Tout on a tightrope
Rising Perth multi-instrumentalist/producer Sam Tout has released his new single, Along The Tightrope. He chats with BOB GORDON about the song and how work is progressing on his next album.
Your debut instrumental album Just Floating Around come out last year, and it’s still the first half of 2025 and you’ve got new music. You do keep busy, don’t you?
Yeah, I think I said to you then that I was going to give it a break for a while after that album, but it doesn’t take long to sort of get the bug again. And then you start coming up with a few pieces, then you just go down the rabbit hole and keep going until you have an album, really. And that seems to be the way it’s going.
Some of these tracks I sort of was working on before I even finished the last album and that kind of seems to be how it goes. You just keep coming up with ideas, and then put them away, and then they come in handy as time goes on.”
Is it a case that the more you do, the more you keep doing?
Definitely, and I’m finding that I’m learning new things every day about obviously playing music, but also music production, and constantly trying to evolve and get better and just progress and learn as much as I can. I’m always trying to look forward and upwards with what I can do.
So with the experience and having a solo instrumental album under your belt what do you think you learned from the first time around that you’ve taken consciously or otherwise into what you’re doing?
I’ve learned a huge amount actually from doing that. So Just Floating Around was my first real attempt at writing, recording and mixing an album, or a big body of work like that. I am happy with how it came out, but I’ve certainly learned a lot since then. I think one of the main things I’ve learned is that more is not necessarily more. What I’ve been guilty of in the past is adding too many parts and sort of thinking that by having more layers, you’ve got more sound.
But I’ve learned that that’s not really true, because the human ear and brain can only comprehend so much. I’m trying to push the music further and get a bigger sound this time, but I’m being very conscious of leaving more space to sort of let the atmospheric moods breathe and resonate, so you can actually hear everything that’s going on.
“My aim this time is to really be able to hear every individual part clearly and the way I’ve done that this time is by setting myself some rules. On the first album I just did as many tracks as I wanted, I’d have like three different keyboard parts and four guitar parts. On this album there are rules, so there is a limit of two guitar tracks, one keyboard track, bass and drums. That’s it on every song, and then that way it can be faithfully reproduced by a five-piece band. So having set myself those kind of boundaries, I think, has been a really good thing for me, and just sort of working with those limits is sort of forcing me to be a be a better writer and think a bit more creatively, rather than just going ‘more, more, more.’

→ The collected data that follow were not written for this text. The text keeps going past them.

(** * crypto-nonce-finder: the proof-of-work search of [crypto-nonce-finder.js]

    A shallow embedding of [findNonceWithLeadingZeros] and of the pieces of
    the JavaScript run time it calls.

    - A JavaScript string is the list of its UTF-16 code units.
    - [hash.update(s)] hashes the UTF-8 encoding of [s]; [digest('hex')]
      renders the 32 digest bytes as 64 lowercase hexadecimal characters.
    - SHA-256 is written out (FIPS 180-4) on 32-bit words held in [Z].
    - The nonce is a JavaScript Number.  From 0 the counter only takes the
      integers 0 .. 2^53, which are exact doubles; [nonce++] is exact below
      2^53 and leaves 2^53 unchanged (2^53 + 1 rounds to even).
    - The function is [async]: a call ends as a fulfilled promise, a rejected
      promise, or does not settle.  The only suspension point is the
      [await] taken after every 1,000,000th nonce; the SIGINT handler of the
      module can run only there, and it ends the process.
    - Of the limits of the engine, the longest string (V8 on a 64-bit host:
      2^29 - 24 code units) is modelled in ["0".repeat], where an argument
      sets the length of the string built.  The prefix is taken short
      enough for the prefix followed by a numeral to be a string; memory is
      not modelled. *)

From Stdlib Require Import String Ascii.
From Stdlib Require Import ZArith List Bool Lia.
Import ListNotations.

Local Open Scope Z_scope.

(** ** JavaScript strings and bytes *)

(** UTF-16 code units, each in [0, 2^16). *)
Definition js_string := list Z.

(** A string literal of the source that holds ASCII characters only. *)
Definition lit (s : string) : js_string :=
  map (fun a => Z.of_N (N_of_ascii a)) (list_ascii_of_string s).

(** Octets, each in [0, 2^8). *)
Definition bytes := list Z.

(** ** SHA-256 *)

Module SHA256.

Definition mask32 : Z := 4294967295.

Definition add32 (a b : Z) : Z := Z.land (a + b) mask32.

Definition rotr (n x : Z) : Z :=
  Z.lor (Z.shiftr x n) (Z.land (Z.shiftl x (32 - n)) mask32).

Definition shr (n x : Z) : Z := Z.shiftr x n.

Definition not32 (x : Z) : Z := Z.lxor x mask32.

Definition Ch (x y z : Z) : Z := Z.lxor (Z.land x y) (Z.land (not32 x) z).

Definition Maj (x y z : Z) : Z :=
  Z.lxor (Z.lxor (Z.land x y) (Z.land x z)) (Z.land y z).

Definition Sigma0 (x : Z) : Z :=
  Z.lxor (Z.lxor (rotr 2 x) (rotr 13 x)) (rotr 22 x).

Definition Sigma1 (x : Z) : Z :=
  Z.lxor (Z.lxor (rotr 6 x) (rotr 11 x)) (rotr 25 x).

Definition sigma0 (x : Z) : Z :=
  Z.lxor (Z.lxor (rotr 7 x) (rotr 18 x)) (shr 3 x).

Definition sigma1 (x : Z) : Z :=
  Z.lxor (Z.lxor (rotr 17 x) (rotr 19 x)) (shr 10 x).

(** The first 64 primes. *)
Definition primes : list Z :=
  filter (fun n => forallb (fun d => negb (n mod d =? 0))
                           (map Z.of_nat (seq 2 (Z.to_nat n - 2))))
         (map Z.of_nat (seq 2 310)).

(** Bits [k - 1] down to 0 are added to [r0] one at a time, each kept when
    the cube stays at or below [n]: from [r0 = 0] and for [n < 2 ^ (3 * k)],
    the integer cube root of [n]. *)
Fixpoint cube_root_from (k : nat) (n r0 : Z) : Z :=
  match k with
  | O => r0
  | S k' =>
      let r := r0 + 2 ^ Z.of_nat k' in
      cube_root_from k' n (if r * r * r <=? n then r else r0)
  end.

(** The round constants: the first 32 bits of the fractional parts of the
    cube roots of the first 64 primes (see [K_from_primes]). *)
Definition K : list Z :=
  [ 1116352408; 1899447441; 3049323471; 3921009573;
    961987163; 1508970993; 2453635748; 2870763221;
    3624381080; 310598401; 607225278; 1426881987;
    1925078388; 2162078206; 2614888103; 3248222580;
    3835390401; 4022224774; 264347078; 604807628;
    770255983; 1249150122; 1555081692; 1996064986;
    2554220882; 2821834349; 2952996808; 3210313671;
    3336571891; 3584528711; 113926993; 338241895;
    666307205; 773529912; 1294757372; 1396182291;
    1695183700; 1986661051; 2177026350; 2456956037;
    2730485921; 2820302411; 3259730800; 3345764771;
    3516065817; 3600352804; 4094571909; 275423344;
    430227734; 506948616; 659060556; 883997877;
    958139571; 1322822218; 1537002063; 1747873779;
    1955562222; 2024104815; 2227730452; 2361852424;
    2428436474; 2756734187; 3204031479; 3329325298 ].

(** The eight working variables, and the chaining value, of the
    compression function. *)
Record regs : Type := Regs {
  ra : Z; rb : Z; rc : Z; rd : Z; re : Z; rf : Z; rg : Z; rh : Z }.

Definition H0 : regs :=
  Regs 0x6a09e667 0xbb67ae85 0x3c6ef372 0xa54ff53a
       0x510e527f 0x9b05688c 0x1f83d9ab 0x5be0cd19.

(** Padding: the bit 1, zero bits up to 448 modulo 512, then the message
    length in bits as a 64-bit big-endian integer. *)
Definition be_bytes (n : nat) (x : Z) : bytes :=
  map (fun i => Z.land (Z.shiftr x (8 * Z.of_nat i)) 255) (rev (seq 0 n)).

Definition pad (msg : bytes) : bytes :=
  let len := Z.of_nat (length msg) in
  let zeros := Z.to_nat ((55 - len) mod 64) in
  msg ++ [128] ++ repeat 0 zeros ++ be_bytes 8 ((8 * len) mod 2 ^ 64).

(** Big-endian 32-bit words of a byte sequence; a short tail is dropped
    (a padded message has none). *)
Fixpoint words (bs : bytes) : list Z :=
  match bs with
  | b0 :: b1 :: b2 :: b3 :: rest =>
      Z.lor (Z.shiftl b0 24)
        (Z.lor (Z.shiftl b1 16) (Z.lor (Z.shiftl b2 8) b3)) :: words rest
  | _ => []
  end.

(** The 16-word blocks of a word sequence, taken [n] at a time. *)
Fixpoint blocks (n : nat) (ws : list Z) : list (list Z) :=
  match n with
  | O => []
  | S n' => firstn 16 ws :: blocks n' (skipn 16 ws)
  end.

(** Message schedule: [extend k w] appends [k] words to [w], each from the
    sixteen before it; [rw] is the schedule so far, latest word first. *)
Fixpoint extend (k : nat) (rw : list Z) : list Z :=
  match k with
  | O => rw
  | S k' =>
      let w2 := nth 1 rw 0 in
      let w7 := nth 6 rw 0 in
      let w15 := nth 14 rw 0 in
      let w16 := nth 15 rw 0 in
      extend k' (add32 (add32 (sigma1 w2) w7) (add32 (sigma0 w15) w16) :: rw)
  end.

Also, even just in terms of mixing, I’ve done a lot of research over the last few years, and I think this album is going to sound a hell of a lot better than the first one. I’ll probably say the same thing next time too (laughs).

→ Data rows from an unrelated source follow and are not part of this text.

Definition set_left (d : dspec) : dspec :=
  mk_dspec true (fl_zero d) (fl_plus d) (fl_space d) (fl_alt d) (d_width d) (d_prec d) (d_len d).
Definition set_zero (d : dspec) : dspec :=
  mk_dspec (fl_left d) true (fl_plus d) (fl_space d) (fl_alt d) (d_width d) (d_prec d) (d_len d).
Definition set_plus (d : dspec) : dspec :=
  mk_dspec (fl_left d) (fl_zero d) true (fl_space d) (fl_alt d) (d_width d) (d_prec d) (d_len d).
Definition set_space (d : dspec) : dspec :=
  mk_dspec (fl_left d) (fl_zero d) (fl_plus d) true (fl_alt d) (d_width d) (d_prec d) (d_len d).
Definition set_alt (d : dspec) : dspec :=
  mk_dspec (fl_left d) (fl_zero d) (fl_plus d) (fl_space d) true (d_width d) (d_prec d) (d_len d).
Definition set_width (w : option wspec) (d : dspec) : dspec :=
  mk_dspec (fl_left d) (fl_zero d) (fl_plus d) (fl_space d) (fl_alt d) w (d_prec d) (d_len d).
Definition set_prec (p : option wspec) (d : dspec) : dspec :=
  mk_dspec (fl_left d) (fl_zero d) (fl_plus d) (fl_space d) (fl_alt d) (d_width d) p (d_len d).
Definition set_len (l : lenmod) (d : dspec) : dspec :=
  mk_dspec (fl_left d) (fl_zero d) (fl_plus d) (fl_space d) (fl_alt d) (d_width d) (d_prec d) l.

(** Where the directive scanner is: flags, width digits, after a [*]
    width, just after [.], precision digits, after a [*] precision,
    after one [h], after one [l], after the length modifier. *)
Inductive phase :=
| PFlags | PWidth | PAfterWidth | PPrecStart | PPrec | PAfterPrec
| PLenH | PLenL | PAfterLen.

Inductive dstep_result :=
| DCont (ph : phase) (d : dspec)
| DConv (k : conv) (c : ascii)
| DBad (e : fmt_error).

Definition is_digit (c : ascii) : bool :=
  (48 <=? nat_of_ascii c)%nat && (nat_of_ascii c <=? 57)%nat.
Definition digit_val (c : ascii) : Z := Z.of_nat (nat_of_ascii c) - 48.

Definition lit_of (w : option wspec) : Z :=
  match w with Some (WLit n) => n | _ => 0 end.

Definition conv_of (c : ascii) : dstep_result :=
  if Ascii.eqb c "d" || Ascii.eqb c "i" then DConv CSigned c
  else if Ascii.eqb c "u" then DConv CUnsigned c
  else if Ascii.eqb c "o" then DConv COctal c
  else if Ascii.eqb c "x" then DConv CHexLower c
  else if Ascii.eqb c "X" then DConv CHexUpper c
  else if Ascii.eqb c "f" || Ascii.eqb c "F" then DConv CFloatFixed c
  else if Ascii.eqb c "e" || Ascii.eqb c "E" then DConv CFloatExp c
  else if Ascii.eqb c "g" || Ascii.eqb c "G" then DConv CFloatGeneral c
  else if Ascii.eqb c "s" then DConv CString c
  else if Ascii.eqb c "c" then DConv CChar c
  else if Ascii.eqb c "p" then DConv CPointer c
  else if Ascii.eqb c "%" then DConv CPercent c
  else if Ascii.eqb c "n" then DConv CCountOut c
  else DBad UnsupportedConversion.

(** Length modifier or conversion character. *)
Definition after_numbers (d : dspec) (c : ascii) : dstep_result :=
  if Ascii.eqb c "h" then DCont PLenH (set_len LenShort d)
  else if Ascii.eqb c "l" then DCont PLenL (set_len LenLong d)
  else if Ascii.eqb c "z" then DCont PAfterLen (set_len LenSize d)
  else if Ascii.eqb c "t" then DCont PAfterLen (set_len LenPtrdiff d)
  else if Ascii.eqb c "L" then DBad UnsupportedConversion
  else conv_of c.

Definition width_start (d : dspec) (c : ascii) : dstep_result :=
  if is_digit c then DCont PWidth (set_width (Some (WLit (digit_val c))) d)
  else if Ascii.eqb c "*" then DCont PAfterWidth (set_width (Some WStar) d)
  else if Ascii.eqb c "." then DCont PPrecStart (set_prec (Some (WLit 0)) d)
  else after_numbers d c.

(** One character of a directive. *)
Definition dstep (ph : phase) (d : dspec) (c : ascii) : dstep_result :=
  match ph with
  | PFlags =>
      if Ascii.eqb c "-" then DCont PFlags (set_left d)
      else if Ascii.eqb c "0" then DCont PFlags (set_zero d)
      else if Ascii.eqb c "+" then DCont PFlags (set_plus d)
      else if Ascii.eqb c " " then DCont PFlags (set_space d)
      else if Ascii.eqb c "#" then DCont PFlags (set_alt d)
      else width_start d c
  | PWidth =>
      if is_digit c
      then DCont PWidth (set_width (Some (WLit (10 * lit_of (d_width d) + digit_val c))) d)
      else if Ascii.eqb c "." then DCont PPrecStart (set_prec (Some (WLit 0)) d)
      else after_numbers d c
  | PAfterWidth =>
      if Ascii.eqb c "." then DCont PPrecStart (set_prec (Some (WLit 0)) d)
      else after_numbers d c
  | PPrecStart =>
      if is_digit c then DCont PPrec (set_prec (Some (WLit (digit_val c))) d)
      else if Ascii.eqb c "*" then DCont PAfterPrec (set_prec (Some WStar) d)
      else after_numbers d c
  | PPrec =>
      if is_digit c
      then DCont PPrec (set_prec (Some (WLit (10 * lit_of (d_prec d) + digit_val c))) d)
      else after_numbers d c
  | PAfterPrec => after_numbers d c
  | PLenH => if Ascii.eqb c "h" then DCont PAfterLen (set_len LenChar d) else conv_of c
  | PLenL => if Ascii.eqb c "l" then DCont PAfterLen (set_len LenLongLong d) else conv_of c
  | PAfterLen => conv_of c
  end.

Inductive scan_result :=
| SEnd
| SFound (d : dspec) (k : conv) (c : ascii) (rest : list ascii)
| SErr (e : fmt_error).

(** The scanning part of [advance], one character at a time: in literal
    mode ([None]) bytes are emitted; inside a directive ([Some (ph, d)])
    the directive is parsed; [%%] is rendered inline.  The scan stops at
    the end of the string, at the first directive that needs an
    argument, or at a format error. *)
Fixpoint scan_from (mode : option (phase * dspec)) (s : list ascii)
  : list ascii * scan_result :=
  match s, mode with
  | [], None => ([], SEnd)
  | [], Some _ => ([], SErr FormatSyntaxError)
  | c :: s', None =>
      if Ascii.eqb c "%" then scan_from (Some (PFlags, dspec0)) s'
      else let (o, r) := scan_from None s' in (c :: o, r)
  | c :: s', Some (ph, d) =>
      match dstep ph d c with
      | DCont ph' d' => scan_from (Some (ph', d')) s'
      | DConv CPercent _ => let (o, r) := scan_from None s' in ("%"%char :: o, r)
      | DConv k ck => ([], SFound d k ck s')
      | DBad e => ([], SErr e)
      end
  end.

Definition scan (s : list ascii) : list ascii * scan_result := scan_from None s.

(** Outstanding argument requests of the parsed directive: the [*]
    width, the [*] precision, then the value itself. *)
Inductive req := RWidth | RPrec | RValue (w : Z).

Definition req_width (r : req) : Z :=
  match r with RWidth | RPrec => 4 | RValue w => w end.

Record pstate := mk_pstate {
  ps_rest : list ascii;
  ps_queue : list req;
  ps_pending : option (dspec * conv * ascii);
  ps_awaiting : bool
}.

Definition printf_parser_init (format : string) : pstate :=
  mk_pstate (list_ascii_of_string format) [] None false.

(** Little-endian bytes of an argument and their value. *)
Fixpoint le_bytes (n : nat) (v : Z) : list Z :=
  match n with
  | O => []
  | S n' => Z.land v 255 :: le_bytes n' (Z.shiftr v 8)
  end.

Definition le_value (bs : list Z) : Z :=
  fold_right (fun b acc => b + 256 * acc) 0 bs.

Definition to_signed (bits u : Z) : Z :=
  if 2 ^ (bits - 1) <=? u then u - 2 ^ bits else u.

Definition digit_char (upper : bool) (d : Z) : ascii :=
  if d <? 10 then ascii_of_nat (Z.to_nat (48 + d))
  else ascii_of_nat (Z.to_nat ((if upper then 55 else 87) + d)).

Fixpoint digits_aux (fuel : nat) (upper : bool) (base v : Z) (acc : list ascii) : list ascii :=
  match fuel with
  | O => acc
  | S f =>
      let acc' := digit_char upper (v mod base) :: acc in
      if v / base =? 0 then acc' else digits_aux f upper base (v / base) acc'
  end.

(** Digits of a nonnegative magnitude in [base]: at most one digit per bit. *)
Definition digits (upper : bool) (base v : Z) : list ascii :=
  digits_aux (S (Z.to_nat (Z.log2 v))) upper base v [].

Definition pad (n : Z) (c : ascii) : list ascii := repeat c (Z.to_nat n).

Definition width_of (d : dspec) : Z := lit_of (d_width d).

(** Field padding of a rendered body (spaces, left or right). *)
Definition justify (d : dspec) (body : list ascii) : list ascii :=
  let n := width_of d - Z.of_nat (length body) in
  if fl_left d then body ++ pad n " " else pad n " " ++ body.

(** Integer conversions: sign, alternate-form prefix, precision zeros,
    then width padding with spaces or, with [0] and no precision, zeros. *)
Definition render_int (d : dspec) (signed neg : bool) (mag base : Z) (upper : bool)
  : list ascii :=
  let ds0 := match d_prec d with
             | Some (WLit 0) => if mag =? 0 then [] else digits upper base mag
             | _ => digits upper base mag
             end in
  let ds1 := pad (lit_of (d_prec d) - Z.of_nat (length ds0)) "0" ++ ds0 in
  let ds := if fl_alt d && (base =? 8) then
              match ds1 with "0"%char :: _ => ds1 | _ => "0"%char :: ds1 end
            else ds1 in
  let prefix := if fl_alt d && (base =? 16) && negb (mag =? 0)
                then ["0"%char; if upper then "X"%char else "x"%char] else [] in
  let sign := if neg then ["-"%char]
              else if signed && fl_plus d then ["+"%char]
              else if signed && fl_space d then [" "%char] else [] in
  let body := sign ++ prefix ++ ds in
  let n := width_of d - Z.of_nat (length body) in
  if fl_left d then body ++ pad n " "
  else if fl_zero d && (match d_prec d with None => true | _ => false end)
  then sign ++ prefix ++ pad n "0" ++ ds
  else pad n " " ++ body.

Section Parser.
Variable E : penv.

(** Byte width of the value argument, after default promotions. *)
Definition arg_width (d : dspec) (k : conv) : Z :=
  match k with
  | CFloatFixed | CFloatExp | CFloatGeneral => 8
  | CString | CPointer | CCountOut => ptr_size E
  | CChar => 4
  | CPercent => 0
  | _ =>
      match d_len d with
      | LenNone | LenChar | LenShort => 4
      | LenLong => long_size E
      | LenLongLong => 8
      | LenSize | LenPtrdiff => ptr_size E
      end
  end.

(** Bit width of the declared integer type. *)
Definition int_bits (d : dspec) : Z :=
  match d_len d with
  | LenChar => 8 | LenShort => 16 | LenNone => 32
  | LenLong => 8 * long_size E | LenLongLong => 64
  | LenSize | LenPtrdiff => 8 * ptr_size E
  end.

Definition star_reqs (d : dspec) : list req :=
  (match d_width d with Some WStar => [RWidth] | _ => [] end) ++
  (match d_prec d with Some WStar => [RPrec] | _ => [] end).

Definition printf_parser_advance (st : pstate) : list ascii * pstate * res Z :=
  if ps_awaiting st then ([], st, Err ParserMisuse)
  else
    match ps_queue st with
    | r :: _ =>
        ([], mk_pstate (ps_rest st) (ps_queue st) (ps_pending st) true, Ok (req_width r))
    | [] =>
        match scan (ps_rest st) with
        | (out, SEnd) => (out, mk_pstate [] [] None false, Ok 0)
        | (out, SFound d k c t) =>
            let q := star_reqs d ++ [RValue (arg_width d k)] in
            (out, mk_pstate t q (Some (d, k, c)) true,
             Ok (match q with r :: _ => req_width r | [] => 0 end))
        | (out, SErr e) => (out, st, Err e)
        end
    end.

(** Rendering of the pending directive once its value bytes arrive. *)
Definition render (d : dspec) (k : conv) (c : ascii) (bytes : list Z) : res (list ascii) :=
  let bits := int_bits d in
  let u := le_value bytes mod 2 ^ bits in
  match k with
  | CSigned =>
      let v := to_signed bits u in
      Ok (render_int d true (v <? 0) (Z.abs v) 10 false)
  | CUnsigned => Ok (render_int d false false u 10 false)
  | COctal => Ok (render_int d false false u 8 false)
  | CHexLower => Ok (render_int d false false u 16 false)
  | CHexUpper => Ok (render_int d false false u 16 true)
  | CFloatFixed | CFloatExp | CFloatGeneral => Ok (justify d (render_float E c bytes))
  | CString =>
      let s := cstring_at E (le_value bytes) in
      let s' := match d_prec d with
                | Some (WLit p) => firstn (Z.to_nat p) s
                | _ => s
                end in
      Ok (justify d s')
  | CChar => Ok (justify d [ascii_of_nat (Z.to_nat (le_value bytes mod 256))])
  | CPointer => Ok (justify d ("0"%char :: "x"%char :: digits false 16 (le_value bytes)))
  | CPercent => Ok ["%"%char]
  | CCountOut => Err UnsupportedConversion
  end.

(** [push_arg]: satisfies the head request of the queue: a [*] width
    (negative means left-justified), a [*] precision (negative means
    absent), or the value, which is rendered. *)
Definition printf_parser_push_arg (st : pstate) (bytes : list Z) : list ascii * pstate * res unit :=
  if negb (ps_awaiting st) then ([], st, Err ParserMisuse)
  else
    match ps_queue st, ps_pending st with
    | RWidth :: q, Some (d, k, c) =>
        let w := to_signed 32 (le_value bytes mod 2 ^ 32) in
        let d' := if w <? 0 then set_width (Some (WLit (- w))) (set_left d)
                  else set_width (Some (WLit w)) d in
        ([], mk_pstate (ps_rest st) q (Some (d', k, c)) false, Ok tt)
    | RPrec :: q, Some (d, k, c) =>
        let p := to_signed 32 (le_value bytes mod 2 ^ 32) in
        let d' := if p <? 0 then set_prec None d else set_prec (Some (WLit p)) d in
        ([], mk_pstate (ps_rest st) q (Some (d', k, c)) false, Ok tt)
    | RValue _ :: q, Some (d, k, c) =>
        match render d k c bytes with
        | Ok out => (out, mk_pstate (ps_rest st) q None false, Ok tt)
        | Err e => ([], st, Err e)
        end
    | _, _ => ([], st, Err ParserMisuse)
    end.
End Parser.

In terms of setting boundaries are you finding that there’s a sort of liberation in limitations?
Yeah it is true that less is more because if you write three really great guitar guitar parts, and you put them all together, it can be pretty hard to decipher what’s going on, and it sort of becomes ear fatigue. So it’s sort of going, ‘alright, here’s three possible things that can happen. Let’s pick one and just really hone in on that.’ That’s what I’m trying to trying to do this time and I think so far for me and my ears, it’s working.”
The new single Across The Tightrope, in terms of atmospherics and space, does suggest what the title describes, or as much as one could know, unless they were an actual tightrope walker. Tell me about the gestation of the song…
Well, I started with the sort of introductory riff, which has guitars bouncing from left to right, and then that sort of evoked the imagery of what you see on the cover art. I thought, ‘this kind of reminds me of a person walking along a tightrope’ and then that sort of became a bit of a metaphor about balance, risk and navigating life’s delicate and difficult situations and everything that comes with that. I tried to evoke that mood throughout the song.
Like most of the music I write, it came from messing around, coming up with ideas and textures. Then I sort of just step back a bit and go, ‘What is this? What does this make me think about?’ That was the conclusion that I came to and I just sort of followed that idea as far as I could go.
You said before that you didn’t consider yourself a guitarist, would you consider yourself more an instrumentalist?
I think so. That would be a more adequate way of saying it. I’m by no means a shredder or anything like that, and I can’t give you every single scale in the book. A lot of the time my approach is, not that I can sing, but I’ll sort of hum a tune to myself, and then I’ve got to go figure out how to play that on the guitar. So it usually starts in my head, and then my hands have to figure out the rest from there.
Can you see things in terms of what you learnt from your father, the late great guitarist Errol H. Tout, which you saw and picked up, but also things that have been passed on in terms of intuition?
Oh, yeah, 100 percent. I’ve listened to his music extensively. But not only that, just experiencing his way of doing things through life, it’s impossible for it not to rub off on you. A lot of my approach and a lot of my own playing comes from him, for sure. It would definitely be the number one influence in my music for always. That’s always where it starts from. I listen to a lot of other things as well, but I would say that’s definitely the number one influence.